Joan Laporta
Le géant catalan du football, le FC Barcelone, a approuvé la vente de 25 % de ses droits de diffusion.
Le club, dont les mauvaises performances financières au cours des dernières années ont conduit au départ de son meilleur buteur Lionel Messi à l’été 2021, a également approuvé la vente d’une part minoritaire de sa division des licences et du merchandising.
Joan Laporta, le président du club, a confirmé que Barcelone prévoyait de vendre jusqu’à 49,9 % de Barcelona Licensing and Merchandising (BLM) pour 200 à 300 millions d’euros, tandis que chaque 10 % des droits TV LaLiga du club pendant 25 ans devrait rapporter minimum 200 millions d’euros.
Lors d’une AGE, qui a été annoncée plus tôt ce mois-ci, l’accord sur les droits de télévision a été approuvé par 86,8% des électeurs (bien que seulement 14,2% du total des délégués du club aient participé à la réunion), tandis que 89,3% ont approuvé la vente de BLM.

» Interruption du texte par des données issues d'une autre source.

(** C4 (amended): for every [poll_interval], the delay of every wait of
    both waiters is [max(1, ceil(poll_interval))]: the item waiter's
    [_compute_delay], the delay of the content-matching loop of the object
    waiter and the [Delay] handed to its native waits.  It is the least
    whole number that is at least 1 and at least [poll_interval]; it is
    exactly 1 whenever [poll_interval <= 0], and it is the ceiling of
    [poll_interval] whenever [poll_interval] is positive, with or without a
    fractional part. *)
Theorem effective_delay (poll_interval : Q) :
  let delay := Z.max 1 (math.ceil poll_interval) in
  DynamoDBItemExpectation._compute_delay poll_interval = delay
  ∧ (∀ fuel self key timeout entries O w,
       DynamoDBItemExpectation.to_exist fuel self key timeout poll_interval
         entries O w
       = DynamoDBItemExpectation.to_exist_loop fuel self key timeout entries
           delay (now w + timeout)%Q O w)
  ∧ (∀ fuel self key timeout O w,
       DynamoDBItemExpectation.to_not_exist fuel self key timeout
         poll_interval O w
       = DynamoDBItemExpectation.to_not_exist_loop fuel self key timeout
           delay (now w + timeout)%Q O w)
  ∧ (∀ fuel self timeout O w,
       DynamoDBItemExpectation.to_be_empty fuel self timeout poll_interval
         O w
       = DynamoDBItemExpectation.to_be_empty_loop fuel self timeout delay
           (now w + timeout)%Q O w)
  ∧ (∀ fuel self timeout O w,
       DynamoDBItemExpectation.to_not_be_empty fuel self timeout
         poll_interval O w
       = DynamoDBItemExpectation.to_not_be_empty_loop fuel self timeout
           delay (now w + timeout)%Q O w)
  ∧ (∀ json_loads fuel self timeout entries O w,
       S3ObjectExpectation.to_exist json_loads fuel self timeout
         poll_interval (Some entries) O w
       = S3ObjectExpectation._poll_for_entries_loop json_loads fuel self
           timeout entries delay (now w + timeout)%Q O w)
  ∧ (∀ timeout, ∃ attempts,
       S3ObjectExpectation._build_waiter_config timeout poll_interval
       = Returns {| Delay := delay; MaxAttempts := attempts |})
  ∧ (1 <= delay)%Z
  ∧ (poll_interval <= inject_Z delay)%Q
  ∧ (∀ n : Z, (1 <= n)%Z → (poll_interval <= inject_Z n)%Q → (delay <= n)%Z)
  ∧ ((poll_interval <= 0)%Q → delay = 1)
  ∧ ((0 < poll_interval)%Q → delay = math.ceil poll_interval).
Proof.
  cbv zeta.
  destruct (delay_characterised poll_interval) as (H1 & H2 & H3 & H4 & H5).
  split_and!; try done.
  intros timeout. eexists. apply build_waiter_config_run.
Qed.



(** ** Claim C8: the typed timeout errors *)

Lemma poll_loop_ends {A} (attempt : M (option A)) req timed_out delay
    deadline fuel :
  single_call attempt req → (1 <= delay)%Z →
  ends_by_verdict (poll_loop fuel attempt timed_out delay deadline)
    attempt timed_out.
Proof.
  intros Hcall Hdelay O. induction fuel as [|fuel IH]; intros w; [done|].
  rewrite (poll_loop_step attempt req timed_out delay deadline Hcall Hdelay).
  destruct ((attempt O w).1) as [[a|]|e|] eqn:Hatt; cbn [fst]; intros Hr.
  - exists w. by rewrite Hatt.
  - cbv zeta in Hr |- *. destruct (Qle_bool _ _).
    + exists w. by rewrite Hatt.
    + by apply IH.
  - exists w. by rewrite Hatt.
  - done.
Qed.



(** ** The waits at work *)

(** No record under the key, [timeout = 2], [poll_interval = 1]: three polls
    a second apart, then the timeout error with the key and the timeout. *)
Example to_exist_times_out :
  DynamoDBItemExpectation.to_exist 3 users user_1 2 1 None vacant start
  = (Raise (DynamoDBWaitTimeoutError "users" (Some user_1) 2 None),
     {| now := 2; ticks := 5;
        trace := [Called (GetItem "users" user_1) 0 0; Slept 0 1;
                  Called (GetItem "users" user_1) 1 1; Slept 1 1;
                  Called (GetItem "users" user_1) 2 2] |}).
Proof. vm_compute. reflexivity. Qed.

(** A record that never matches, [timeout = 5/2], [poll_interval = 1/2]: the
    delay is a whole second, and the last sleep is cut to the half second
    that remains. *)
Example to_exist_last_sleep_is_cut :
  DynamoDBItemExpectation.to_exist 4 users user_1 (5 # 2) (1 # 2)
    (Some {[ "status" := VStr "shipped" ]}) (holding alice) start
  = (Raise (DynamoDBWaitTimeoutError "users" (Some user_1) (5 # 2) None),
     {| now := 5 # 2; ticks := 7;
        trace := [Called (GetItem "users" user_1) 0 0; Slept 0 1;
                  Called (GetItem "users" user_1) 1 1; Slept 1 1;
                  Called (GetItem "users" user_1) 2 2; Slept 2 (1 # 2);
                  Called (GetItem "users" user_1) (5 # 2) (5 # 2)] |}).
Proof. vm_compute. reflexivity. Qed.

(** The native wait gives up: its [WaiterError] comes out as the typed
    error. *)
Example to_exist_native_gives_up :
  S3ObjectExpectation.to_exist unparsable 0 report 30 5 None vacant start
  = (Raise (S3WaitTimeoutError "reports" "daily.json" 30),
     {| now := 0; ticks := 1;
        trace := [Called (Wait "object_exists" "reports" "daily.json"
                            {| Delay := 5; MaxAttempts := 6 |}) 0 0] |}).
Proof. vm_compute. reflexivity. Qed.

(** ** The theorems at work *)

Lemma vacant_punctual : punctual vacant.
Proof. intros n. cbn. lra. Defined.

S’exprimant lors de la réunion (via Reuters), Laporta a déclaré: « Lorsque nous sommes arrivés l’année dernière, nous nous sommes retrouvés dans une situation financière très compliquée. Nous ne pouvions pas nous permettre la masse salariale de mai 2021. Les investisseurs réclamaient 200 millions d’euros que nous n’avions pas. Nous pensons que l’utilisation des actifs du club pour créer des leviers financiers est le meilleur moyen de ramener le Barça à être à nouveau compétitif. »
Le club est toujours aux prises avec les retombées de l’accord de LaLiga avec CVC Capital Partners. La ligue a conclu un accord avec le fonds de capital-investissement en décembre 2021 qui l’a vu acheter 8,2% d’une nouvelle société qui tirera des revenus des droits de diffusion et de parrainage de LaLiga pendant 50 ans. Le fonds a investi 1,994 milliard d’euros dans l’entreprise.
L’accord n’a cependant pas été soutenu universellement parmi les 42 clubs membres de LaLiga, avec quatre clubs – Barcelone, Real Madrid, Athletic Bilbao et un club sans nom – qui s’y opposent. Les trois clubs nommés, ainsi que la FA espagnole (RFEF), ont intenté une action en justice contre l’accord, appelant à « l’annulation de l’accord » et arguant qu’il causerait « des dommages incalculables » au football espagnol.